As is always the case when a team that doesn't often play at Fenway Park comes to Boston, much is being made of how the St. Louis Cardinals will handle the Green Monster.
The tall wall in short left field has been blamed for getting into the heads of both pitchers and hitters who take on the Red Sox on their home turf. But, if the Cardinals play their game, the Green Monster shouldn't matter to them at all.
The Redbirds pitching staff is built to produce ground balls. If they keep the ball on the ground, St. Louis pitchers don't need to worry about homers sailing over the wall. Besides, while Fenway Park was once thought of as one of the most dangerous places for pitchers to ply their trade, that was before the Astros decided to build their new stadium with a short left field porch complete with a much shorter wall. The Cardinals, until the Astros moved to the American League in 2013, were frequent visitors to Houston and things seemed to work out alright.
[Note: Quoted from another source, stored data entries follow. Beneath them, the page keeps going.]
(** New requests to translib satisfy [P]; the rest of the state is free. *)
Definition server_asks (P : request Version -> Prop) : relation (gstate Version) := fun s s' =>
  only_asks P (g_translib s) (g_translib s').

#[local] Instance server_asks_preorder P : PreOrder (server_asks P).
Proof. split; [intros s; unfold server_asks; reflexivity|]. intros s1 s2 s3. unfold server_asks. apply transitivity. Qed.

Abbreviation asked P m := (does (server_asks P) m (fun _ => True)).

Lemma srv_then {A B} P (m : M A) (k : A -> M B) : asked P m -> (forall a, asked P (k a)) -> asked P (m ≫= k).
Proof. intros Hm Hk. eapply (does_bind _ _ _ (fun _ => True)); auto. Qed.

Lemma srv_ret {A} P (a : A) : asked P (mret a).
Proof. by apply (does_ret _). Qed.

Lemma srv_lift {A} P (m : res A) : asked P (lift m).
Proof. by apply (does_lift _). Qed.

Lemma in_translib_asked {A} P (m : SE (tstate Version) A) :
  does (only_asks P) m (fun _ => True) -> asked P (in_translib m).
Proof.
  intros Hm s. unfold in_translib. destruct (Hm (g_translib s)) as [HR _].
  destruct (m (g_translib s)) as [t [a|e|p]]; by split.
Qed.

Lemma in_virtual_asked {A} P (m : SE vstate A) : asked P (in_virtual m).
Proof.
  intros s. unfold in_virtual, server_asks. destruct (m (g_virtual s)) as [t [a|e|p]]; simpl; by split.
Qed.

Lemma in_stash_asked {A} P (m : sonicVersionYmlStash -> res (A * sonicVersionYmlStash)) : asked P (in_stash m).
Proof.
  intros s. unfold in_stash, server_asks. destruct (m (g_stash s)) as [[a t]|e|p]; simpl; by split.
Qed.

Lemma with_status_asked {A} P c (m : M A) : asked P m -> asked P (with_status c m).
Proof.
  intros Hm. eapply (does_catch _ _ _ _ (fun _ => True)); [exact Hm|intros a _; apply srv_ret|intros e; apply srv_lift].
Qed.

(** A client of the management framework that a call gets is its own. *)
Definition own_client (ctx : Ctx) (exts : list Extension) (c : data_client) : Prop :=
  match c with OfTransl c => t_ctx c = ctx /\ extensions c = exts | _ => True end.

Lemma NewTranslClient_own prefix paths ctx exts c :
  NewTranslClient prefix paths ctx exts = Ret c -> t_ctx c = ctx /\ extensions c = exts.
Proof. unfold NewTranslClient. intros Hc. res_inv Hc. by injection Hc as <-. Qed.

Lemma new_data_client_own P target paths prefix ctx exts :
  does (server_asks P) (new_data_client srv target paths prefix ctx exts) (own_client ctx exts).
Proof.
  unfold new_data_client. case_decide.
  { eapply (does_bind _ _ _ (fun _ => True)); [by apply srv_lift|]. intros c _. by apply (does_ret _). }
  eapply (does_bind _ _ _ (fun _ => True)); [by apply srv_lift|]. intros [[[? ok] ?] ?] _. destruct ok.
  { eapply (does_bind _ _ _ (fun _ => True)); [by apply in_virtual_asked|]. intros c _. by apply (does_ret _). }
  eapply (does_bind _ _ _ (fun c => t_ctx c = ctx /\ extensions c = exts)).
  { apply (does_lift _). intros c. apply NewTranslClient_own. }
  intros c Hc. by apply (does_ret _).
Qed.
Definition session_event (e : event) (s : session) : option (res session) :=
  match e, runner s, receiver s with
  | SendItem i ok, Sending, _ =>
      if disposed s then None
      else '(v, rest) ← pick i (items s); Some (Ret (send_item v rest ok s))
  | SendDisposed, Sending, _ =>
      if disposed s then Some (Ret (with_runner (RunClosing ErrDisposed) s)) else None
  | RunClose, RunClosing e, _ => Some (s ← Close s; Ret (with_runner (RunWaiting e) s))
  | RunWait, RunWaiting e, _ =>
      match wg s with O => Some (Ret (with_errors (S (errors s)) (with_runner (RunReturned (run_error e)) s))) | S _ => None end
  | RecvError, _, Receiving => Some (Ret (with_receiver RecvClosing 1 s))
  | RecvEOF, _, Receiving =>
      Some (Ret (with_receiver (if decide (mode s = STREAM) then AwaitingDone else RecvClosing) 1 s))
  | RecvPoll, _, Receiving =>
      Some (Ret (with_receiver (if decide (mode s = POLL) then Polling else Receiving) 1 s))
  | RecvOther, _, Receiving =>
      Some (Ret (with_receiver (if decide (mode s = POLL) then RecvClosing else Receiving) 1 s))
  | CtxDone, _, AwaitingDone => Some (Ret (with_receiver RecvClosing 0 s))
  | PutPoll, _, Polling =>
      if closed s then Some (Panic SendOnClosedChannel)
      else match tokens s with
           | O => Some (Ret (with_receiver Receiving 0 (with_tokens 1 s)))
           | S _ => None
           end
  | RecvClose, _, RecvClosing => Some (s ← Close s; Ret (with_receiver RecvReturned 0 s))
  | DataStep, _, _ => data_step s
  | ServerClose, _, _ => Some (Close s)
  | _, _, _ => None
  end.

(** A run; events that are not enabled do not happen. *)
Fixpoint run_session (es : list event) (s : session) : option (res session) :=
  match es with
  | [] => Some (Ret s)
  | e :: es =>
      r ← session_event e s;
      match r with Ret s => run_session es s | _ => Some r end
  end.

(** The session [Run] starts, once the data client is there, of a client that
    nobody has closed: the queue is in use, the channel is made.  [Subscribe]
    registers the client before [Run] makes the channel, so that another
    [Subscribe] may close it first: such a session starts as [start_disposed]
    below. *)
Definition start_session (m : SubscriptionListMode) (d : D) : session := {|
  mode := m; items := []; disposed := false; tokens := match m with STREAM => 0 | _ => 1 end; closed := false;
  wg := 1; runner := Sending; receiver := Receiving; data := Some d; responses := [];
  sendMsg := 0; recvMsg := 1; errors := 0 |}.
End Session.

(** ** The start of a session: [Run] up to the data routine, and [Subscribe] *)

(** What the first [stream.Recv] gives; [shown] is the message as the log
    package formats it. *)
Inductive first_message :=
  | FirstEOF
  | FirstError (e : error)
  | FirstMsg (subscribe : option SubscriptionList) (exts : list Extension) (shown : string).

(** [grpc.Code]. *)
Definition code_of (e : error) : code := match e with StatusErr c _ => c | Err _ => Unknown end.

(** [populateDbPathSubscrition]. *)
Definition populateDbPathSubscrition (sublist : SubscriptionList) : res (list PathPtr) :=
  match sl_Subscription sublist with
  | [] => Fail (Err "No Subscription")
  | subscriptions => Ret (s_Path <$> subscriptions)
  end.

Section Start.
Context `{RangeOrder} {Version : Type} (srv : server Version).
Abbreviation M := (SE (gstate Version)).

Definition refuse_stream {A} (c : code) (msg : string) : M A := lift (Fail (StatusErr c msg)).

(** [Run] until the data routine is started: [ctx] is the context of the
    stream. *)
Definition Run_start (ctx : Ctx) (first : first_message) : M (data_client * SubscriptionList) :=
  match first with
  | FirstEOF => refuse_stream Aborted "stream EOF received before init"
  | FirstError e => refuse_stream (code_of e) "received error from client"
  | FirstMsg None _ shown =>
      refuse_stream InvalidArgument (Sprintf "first message must be SubscriptionList: %q" [shown])
  | FirstMsg (Some subscribe) exts shown =>
      match sl_Prefix subscribe with
      | None => refuse_stream Unimplemented "No target specified in prefix"
      | Some p =>
          if decide (Target p = "") then refuse_stream Unimplemented "Empty target data not supported yet"
          else match populateDbPathSubscrition subscribe with
               | Ret paths =>
                   dc ← with_status NotFound (new_data_client srv (Target p) paths (Some p) ctx exts);
                   match sl_Mode subscribe with
                   | STREAM | POLL | ONCE => mret (dc, subscribe)
                   | UnknownListMode _ =>
                       refuse_stream InvalidArgument (Sprintf "Unkown subscription mode: %q" [shown])
                   end
               | Fail e =>
                   refuse_stream NotFound (Sprintf "Invalid subscription path: %v %q" [err_text e; shown])
               | Panic pn => lift (Panic pn)
               end
      end
  end.
(** What a routine does; [None] when the event is not one of its phase. *)
Definition publish_step (r : routine) (ev : pub_event) : option (SE dialout routine) :=
  match phase r, ev with
  | Restart, StartTry => Some (
      '(l, cs) ← load (Some (p_sub r));
      i ← fresh;
      store l (with_counts 1 0 0 (with_running (Some i) true None cs)) ≫= fun _ =>
      match p_dests r !! destIdx r with
      | None => lift (Panic IndexOutOfRange)
      | Some dest => mret (dialling dest r)
      end)
  | Dialing dest, Dialled ok => Some (
      s ← get_state;
      if decide (p_ctx r ∈ cancelled s) then Close (Some (p_sub r)) ≫= fun _ => mret (step_to Exited r)
      else if ok then conn ← fresh; mret (step_to (Connected conn) r)
      else mret (step_to Restart r))
  | Connected conn, Published ok => Some (
      if negb (ok : bool) then
        hang_up conn ≫= fun _ => Close (Some (p_sub r)) ≫= fun _ => mret (step_to Restart r)
      else
        '(l, cs) ← load (Some (p_sub r));
        match connection cs with
        | Some _ => hang_up conn ≫= fun _ => mret (step_to Exited r)
        | None =>
            store l (with_running (instance cs) (opened cs) (Some conn) cs) ≫= fun _ =>
            mret (step_to match report cs with
                          | Periodic | Stream => Reporting conn
                          | _ => Exited
                          end r)
        end)
  | Reporting conn, Report got ok => Some (
      '(l, cs) ← load (Some (p_sub r));
      match report cs with
      | Periodic =>
          s ← get_state;
          if is_stopped s cs then mret (step_to Exited r)
          else match got with
               | Panic p => lift (Panic p)
               | Fail _ => mret r
               | Ret spbValues =>
                   let r := publishing (report_of cs spbValues) r in
                   if (ok : bool) then store l (with_counts 0 1 0 cs) ≫= fun _ => mret r
                   else Close (Some l) ≫= fun _ => mret (step_to Restart r)
               end
      | _ => mret r
      end)
  | Reporting conn, StreamStart => Some (
      '(l, cs) ← load (Some (p_sub r));
      match report cs with
      | Stream => s ← get_state; mret (step_to (if is_stopped s cs then Exited else Streaming conn) r)
      | _ => mret r
      end)
  | Streaming conn, StreamSend v ok => Some (
      '(l, cs) ← load (Some (p_sub r));
      s ← get_state;
      if is_stopped s cs then mret r
      else match ValToResp v with
           | Ret resp =>
               let r := publishing resp r in
               if (ok : bool) then store l (with_counts 0 1 0 cs) ≫= fun _ => mret r
               else store l (with_counts 0 1 1 cs) ≫= fun _ => end_stream l r
           | _ => store l (with_counts 0 0 1 cs) ≫= fun _ => end_stream l r
           end)
  | Streaming conn, StreamDisposed => Some (
      '(l, cs) ← load (Some (p_sub r));
      s ← get_state;
      if is_stopped s cs then end_stream l r else mret r)
  | _, _ => None
  end.

(** ** The whole *)

(** The objects and routines, and what is left of the change that is being
    made. *)
Record system := { dial : dialout; changing : option (prog dialout unit) }.

Inductive dial_event :=
  | Config (key op : string) (r : redis) (* a change of the configuration begins *)
  | Config_step                          (* the change goes on by one step *)
  | Routine_ (i : nat) (ev : pub_event). (* routine [i] takes a step *)

Definition on_dial {A} (m : SE dialout A) : SE system A := fun y =>
  let '(s, r) := m (dial y) in ({| dial := s; changing := changing y |}, r).

(** What is left of a change: nothing when it returned, and its error is
    dropped. *)
Definition go_on (p : prog dialout unit) : SE system unit := fun y =>
  match p with
  | Done (Panic q) => ({| dial := dial y; changing := None |}, Panic q)
  | Done _ => ({| dial := dial y; changing := None |}, Ret tt)
  | Step _ _ => ({| dial := dial y; changing := Some p |}, Ret tt)
  end.

Definition put_routine (i : nat) (r : routine) : SE dialout unit :=
  modify (fun s => with_routines (<[i := r]> (routines s)) (d_virtual s) s).

(** Routine [i] takes a step; it does nothing when it is somewhere else. *)
Definition routine_step (i : nat) (ev : pub_event) : SE dialout unit :=
  s ← get_state;
  match routines s !! i with
  | None => mret tt
  | Some r => match publish_step r ev with
              | None => mret tt
              | Some m => r ← m; put_routine i r
              end
  end.

Section Whole.
Context `{RangeOrder} (g : dbconf) (T : clients) (clientTrie : Trie dataGetFunc).
Context (StringToPath : string -> res Path) (fmt_sub : clientSubscription -> string)
  (fmt_groups : gmap string (list string) -> string).

(** A message waits until the change before it is made. *)
Definition dial_step (e : dial_event) : SE system unit :=
  match e with
  | Config key op r =>
      y ← get_state;
      match changing y with
      | Some _ => mret tt
      | None => go_on (processTelemetryClientConfig g T clientTrie StringToPath fmt_sub fmt_groups r key op)
      end
  | Config_step =>
      y ← get_state;
      match changing y with
      | Some p => on_dial (advance p) ≫= go_on
      | None => mret tt
      end
  | Routine_ i ev => on_dial (routine_step i ev)
  end.

Definition run_dialout (es : list dial_event) : SE system unit := forM dial_step es.

(** [P] holds of every event and the state it happens in. *)
Fixpoint throughout (P : dial_event -> system -> Prop) (es : list dial_event) (y : system) : Prop :=
  match es with
  | [] => True
  | e :: es => P e y /\ throughout P es (dial_step e y).1
  end.
End Whole.
(** The routine of the stream gives up, and starts over after the change of
    its group closed its object and before it copies it: the copy shares the
    new channel and counts as open.  The routine finds its context cancelled
    and closes the channel; when the next change closes the copy, before the
    routine of the copy runs, it closes the channel again. *)
Example restart_shares :
  (sample_run (set_up ++ connects 0 ++ [Routine_ 0 (StreamSend bgp_value false)] ++
     [Config "DestinationGroup_HS" "hset" sample_config_redis] ++ replicate 5 Config_step ++
     [Routine_ 0 StartTry] ++ replicate 7 Config_step ++ [Routine_ 0 (Dialled false)] ++
     changes "Subscription_bgp" "hdel")).2 = Panic CloseOfClosedChannel.
Proof. vm_compute. reflexivity. Qed.

Lemma failover_witness :
  exists r, routines failed_over !! 0 = Some r /\
    dialled r !! 1 = Some "10.1.1.2:8080" /\ p_dests r !! 1 = Some "10.1.1.2:8080".
Proof.
  destruct (routines failed_over !! 0) as [r|] eqn:E; [|vm_compute in E; discriminate].
  assert (dialled <$> routines failed_over !! 0 = Some ["10.1.1.1:8080"; "10.1.1.2:8080"]) as Hd by (vm_compute; reflexivity).
  assert (length ∘ p_dests <$> routines failed_over !! 0 = Some 2) as Hl by (vm_compute; reflexivity).
  rewrite E in Hd, Hl. simpl in Hd, Hl. apply (inj Some) in Hd, Hl.
  exists r. split; [done|]. rewrite Hd. split; [done|].
  pose proof (failover (H := default_order) single_conf sample_clients NewTrie sample_parse cs_name (fun _ => "") sample_cfg
    empty_vstate _ r 1 "10.1.1.2:8080" ltac:(eapply list_elem_of_lookup_2, E) ltac:(rewrite Hd; reflexivity)) as Hf.
  rewrite Hl in Hf. exact Hf.
Defined.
And then there's the Reds' home field in Cincinnati where the ball flies out to every direction...
As far as the hitters go, the Birds are accused of having at least a couple of pull hitters. At least that's what opposing managers seemed to think when they lined up their defense with a radical shift against Matt Adams and Carlos Beltran. But Adams is a lefty, so the Green Monster is in his opposite field. And Beltran, a switch hitter, sprays the ball batting righty while pulling it for power as a lefty.
Right handed slugger Matt Holliday can pull the ball out of any park. But he's at his best when he hits the ball back up the middle. Yadier Molina, David Freese and Matt Carpenter seem to hit their best to right center. So the short left field at Fenway Park should be less of a factor for the Cardinals than the expansive right side of the outfield where the deepest point, just right of center, is 420 feet away from home plate. The right field corner falls away dramatically from the right field foul pole -- or Pesky pole, oddly named for the former Boston shortstop who almost never homered past it. It's 302 feet down the line. But the wall drops nearly straight back to 380 feet. Hitters who try for cheap home runs to right at Fenway Park could be playing into a trap if the miss their timing but even a hair.
If the Cardinals play as they usually play, there should be plenty of hits in the right center gap. My biggest concern is the Redbirds' relatively slow outfield crew that will have to patrol a lot of unfamiliar turf.